TRENTON – The state Attorney General’s Office said Wednesday that the multi-national Swiss bank UBS AG will pay $90.8 million under a multi-state settlement for its involvement in a nationwide scheme to rig bids and engage in other anti-competitive conduct in connection with the sale of municipal bond derivatives to state agencies, municipalities, school districts and not-for-profit entities who issued municipal bonds.
New Jersey is one of 24 states, along with the District of Columbia, that entered into the settlement, according to the Attorney General’s Office.
The multi-state agreement with UBS is one component of a coordinated settlement that also includes separate settlements with the U.S. Department of Justice’s Antitrust Division, the U.S. Securities and Exchange Commission (SEC) and the Internal Revenue Service.
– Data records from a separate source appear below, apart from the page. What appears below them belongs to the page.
(** C9.  After a wait that returned [True], a movement requests exactly one
    more sample and reads [actual_q] from the answer: a sample lets the
    program go on, no sample raises [AttributeError].  An [AttributeError]
    raised in the body of the [try] is caught at line 315, and the teardown
    follows.  A run that reports success has completed both movements,
    each with a sample read after its wait, and none of its requests
    yielded no sample. *)
Theorem success_needs_samples_after_waits cfg env fuel :
  (forall n setp target tr tr2,
     length target = 6%nat ->
     on_call env (length tr) (Send setp target) = Returned tt ->
     wait_for_move_completion env (MOVEMENT_TIMEOUT cfg) fuel
       (tr ++ [EvCall (Send setp target) (Returned tt)])
       = Some (Returned true, tr2) ->
     movement cfg env n setp target fuel tr =
     Some (match on_receive env (length tr2) with
           | Returned (Some _) => Returned None
           | Returned None => Raised AttributeError
           | Raised e => Raised e
           end,
           tr2 ++ [EvReceive (on_receive env (length tr2))]))
  /\
  (forall tr tr1,
     try_body cfg env fuel tr = Some (Raised AttributeError, tr1) ->
     exists teardown,
       try_finally (try_except (try_body cfg env) handlers) (cleanup env)
         fuel tr = Some (Returned (Errored AttributeError), tr1 ++ teardown) /\
       cleanup_shape teardown)
  /\
  (forall tr,
     exec (run_safe_robot_test cfg env) fuel = Some (Returned Completed, tr) ->
     forallb (fun e => negb (is_missing_sample e)) tr = true /\
     exists st target_pos_1 setp before m1 m2 teardown,
       tr = before ++ m1 ++ EvCall (Sleep 1) (Returned tt) :: m2 ++ teardown /\
       completed_movement (MOVEMENT_TIMEOUT cfg) setp target_pos_1 m1 /\
       completed_movement (MOVEMENT_TIMEOUT cfg) setp (actual_q st) m2 /\
       cleanup_shape teardown).
Proof.
  split; [|split].
  - intros n setp target tr tr2. apply movement_after_settled.
  - intros tr tr1 Hbody.
    apply try_except_handlers_eq in Hbody.
    apply (try_finally_cleanup_eq env _ _ _ _ _ Hbody).
  - intros tr H. apply completed_run_anatomy in H.
    destruct H as (response & pre & setp & st & t1 & m1 & m2 & td & -> &
                   Hpre & Hadd & Hc1 & Hc2 & Htd).
    split.
    + pose proof (setup_events_samples _ Hpre) as S0.
      pose proof (completed_movement_samples _ _ _ _ Hc1) as S1.
      pose proof (completed_movement_samples _ _ _ _ Hc2) as S2.
      rewrite !forallb_app. cbn [forallb is_missing_sample negb andb].
      rewrite !forallb_app. cbn [forallb is_missing_sample negb andb].
      rewrite forallb_app, S0, S1, S2.
      inversion Htd; reflexivity.
    + exists st, t1, setp,
        (prologue response ++ pre ++
         [EvReceive (Returned (Some st)); EvCall (Sleep 2) (Returned tt)]),
        m1, m2, td.
      repeat split; try assumption.
      rewrite <- !app_assoc. reflexivity.
Qed.

Lemma success_needs_samples_after_waits_witness :
  (exists tr1 teardown,
     try_body source_config env_unread 5%nat (prologue "yes") =
       Some (Raised AttributeError, tr1) /\
     try_finally (try_except (try_body source_config env_unread) handlers)
       (cleanup env_unread) 5%nat (prologue "yes") =
       Some (Returned (Errored AttributeError), tr1 ++ teardown) /\
     cleanup_shape teardown)
  /\
  (exists tr,
     exec (run_safe_robot_test source_config env_ok) 5 =
       Some (Returned Completed, tr) /\
     forallb (fun e => negb (is_missing_sample e)) tr = true).
Proof.
  destruct (success_needs_samples_after_waits source_config env_unread 5)
    as (_ & Hcaught & _).
  destruct (success_needs_samples_after_waits source_config env_ok 5)
    as (_ & _ & Hsuccess).
  split.
  - assert (Hbody : exists tr1,
              try_body source_config env_unread 5%nat (prologue "yes") =
              Some (Raised AttributeError, tr1))
      by (eexists; vm_compute; reflexivity).
    destruct Hbody as (tr1 & Hbody).
    destruct (Hcaught _ _ Hbody) as (teardown & Hrun & Hshape).
    exists tr1, teardown. auto.
  - eexists. split; [vm_compute; reflexivity|].
    apply Hsuccess. vm_compute. reflexivity.
Defined.

(** * Further properties of the safety validator *)

Lemma check_joints_swap current_pos : forall target_pos i max_delta,
  check_joints i (combine current_pos target_pos) max_delta =
  check_joints i (combine target_pos current_pos) max_delta.
Proof.
  induction current_pos as [|c current_pos IH]; intros [|t target_pos] i m;
    try reflexivity.
  cbn [combine check_joints]. rewrite (Qabs_Qminus t c), IH. reflexivity.
Qed.

Lemma validate_joint_position_symmetric_eq
  (current_pos target_pos : list Q) (max_delta : Q) :
  validate_joint_position current_pos target_pos max_delta =
  validate_joint_position target_pos current_pos max_delta.
Proof.
  unfold validate_joint_position. rewrite orb_comm.
  destruct (_ || _); [reflexivity | apply check_joints_swap].
Qed.

(** X1.  Validation does not depend on the direction of the movement: the
    way back is accepted exactly when the way out is, and a rejection names
    the same joint with the same delta. *)
Theorem validate_joint_position_symmetric
  (current_pos target_pos : list Q) (max_delta : Q) :
  validate_joint_position current_pos target_pos max_delta =
  validate_joint_position target_pos current_pos max_delta.
Proof.
  apply validate_joint_position_symmetric_eq.
Qed.

(** Acceptance, for vectors of any length. *)
Lemma validate_accepts_iff (current_pos target_pos : list Q) (max_delta : Q) :
  fst (validate_joint_position current_pos target_pos max_delta) = true <->
  length current_pos = 6%nat /\ length target_pos = 6%nat /\
  forall i, (i < 6)%nat -> joint_delta current_pos target_pos i <= max_delta.
Proof.
  split.
  - intros H.
    assert (Hlen : length current_pos = 6%nat /\ length target_pos = 6%nat).
    { destruct (validate_joint_position current_pos target_pos max_delta)
        as [ok msg] eqn:E. cbn [fst] in H. subst ok.
      apply (validate_accepts_six _ _ _ _ E). }
    destruct Hlen as [Hc Ht]. repeat split; try assumption.
    rewrite validate_well_formed in H by assumption.
    rewrite check_joints_ok in H. intros i Hi.
    rewrite <- joint_deltas_combine by congruence. apply H.
    rewrite length_combine, Hc, Ht. exact Hi.
  - intros (Hc & Ht & H).
    rewrite validate_well_formed by assumption.
    apply check_joints_ok. intros k Hk.
    rewrite joint_deltas_combine by congruence. apply H.
    rewrite length_combine, Hc, Ht in Hk. exact Hk.
Qed.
Approximately $4.8 million will be allocated to eligible New Jersey municipal bond issuers, the AG’s Office reported in a release. In addition, $2.5 million is for a civil monetary penalty and $5 million is for the fees and costs of the investigation. As consideration for the multi-state settlement, UBS will also pay $20 million in restitution directly to certain other government and not-for-profit entities as part its separate settlement with the SEC.
UBS is the second financial institution to settle with the multi-state group in its ongoing municipal bond derivatives investigation. A settlement with Bank of America was announced in December. Municipal bond derivatives are contracts that tax-exempt issuers use to reinvest the proceeds of bond offerings until the funds are needed, or to hedge interest rate risk.
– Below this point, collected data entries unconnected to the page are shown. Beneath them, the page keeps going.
(** *** [slice] *)

Lemma slice0_firstn {A : Type} (arr : list A) (e : Z) :
  (0 <= e)%Z -> slice0 arr e = firstn (Z.to_nat e) arr.
Proof.
  intros He. unfold slice0.
  destruct (Z.ltb_spec e 0) as [Hlt | _]; [lia |].
  destruct (Z.le_gt_cases e (Z.of_nat (length arr))) as [Hle | Hgt].
  - rewrite Z.min_l by assumption. reflexivity.
  - rewrite Z.min_r by lia. rewrite Nat2Z.id.
    rewrite firstn_all. symmetry. apply firstn_all2. lia.
Qed.

Lemma slice0_length {A : Type} (arr : list A) (e : Z) :
  (0 <= e)%Z -> (Z.of_nat (length (slice0 arr e)) <= e)%Z.
Proof.
  intros He. rewrite slice0_firstn by assumption.
  rewrite length_firstn. lia.
Qed.

Lemma slice0_cons_pos {A : Type} (x : A) (l : list A) (e : Z) :
  (0 < e)%Z -> exists rest, slice0 (x :: l) e = x :: rest.
Proof.
  intros He. rewrite slice0_firstn by lia.
  destruct (Z.to_nat e) as [| n] eqn:E; [lia |].
  simpl. eexists. reflexivity.
Qed.

Lemma slice0_prefix {A : Type} (arr : list A) (e : Z) :
  exists rest, arr = slice0 arr e ++ rest.
Proof.
  unfold slice0. eexists. symmetry. apply firstn_skipn.
Qed.

(** *** Sorting by a numeric key, descending *)

Section SortFacts.
Context {A : Type} (key : A -> Q).

Lemma sort_insert_perm (x : A) (l : list A) :
  Permutation (sort_insert (descending key) x l) (x :: l).
Proof.
  induction l as [| y l IH]; simpl; [reflexivity |].
  destruct (Qlt_le_dec 0 ((descending key) x y)); [| reflexivity].
  rewrite IH. apply perm_swap.
Qed.

Lemma sort_perm (l : list A) : Permutation (sort (descending key) l) l.
Proof.
  induction l as [| x l IH]; simpl; [reflexivity |].
  rewrite sort_insert_perm. apply perm_skip, IH.
Qed.

Lemma sort_insert_sorted (x : A) (l : list A) :
  StronglySorted (not_below key) l -> StronglySorted (not_below key) (sort_insert (descending key) x l).
Proof.
  induction l as [| y l IH]; simpl; intros Hs.
  - repeat constructor.
  - apply StronglySorted_inv in Hs as [Hl Hy].
    destruct (Qlt_le_dec 0 ((descending key) x y)) as [Hlt | Hle]; unfold descending in *.
    + constructor; [apply IH, Hl |].
      eapply Permutation_Forall; [symmetry; apply sort_insert_perm |].
      constructor; [| assumption]. unfold not_below. lra.
    + assert (Hxy : (not_below key) x y) by (unfold not_below; lra).
      constructor; [constructor; assumption |].
      constructor; [assumption |].
      eapply Forall_impl; [exact Hy |]. unfold not_below in *. simpl.
      intros z Hz. lra.
Qed.

Lemma sort_sorted (l : list A) : StronglySorted (not_below key) (sort (descending key) l).
Proof.
  induction l as [| x l IH]; simpl; [constructor |].
  apply sort_insert_sorted, IH.
Qed.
In 2008, the multi-state group was formed to investigate allegations that certain large financial institutions, including national banks and insurance companies, brokers and swap advisors, engaged in schemes to rig bids and commit other deceptive, unfair and fraudulent conduct in the municipal bond derivatives market.
The investigation revealed collusive and deceptive conduct between and among individuals at UBS, individuals at other financial institutions, and certain brokers and swap advisors, the AG’s Office stated.
The wrongful conduct took the form of bid-rigging, submission of non-competitive courtesy bids and submission to government agencies, among others, of fraudulent certifications of compliance with U.S. Treasury regulations. Regardless of the means used to perpetrate the schemes, the objective was to enrich the participants at the expense of the issuer, thus depriving the issuer of a competitive and transparent marketplace. As a result of such wrongful conduct, state, local, and not-for-profit entities received less favorable terms on the municipal derivatives contracts.
The multi-state settlement requires UBS to pay $70.8 million directly to the multi-state group, $63.3 million of which will be allocated for restitution to state agencies, municipalities, school districts and not-for-profit entities nationwide that entered into municipal derivative contracts with UBS, or that used UBS as its broker for such transactions between 2001 and 2004.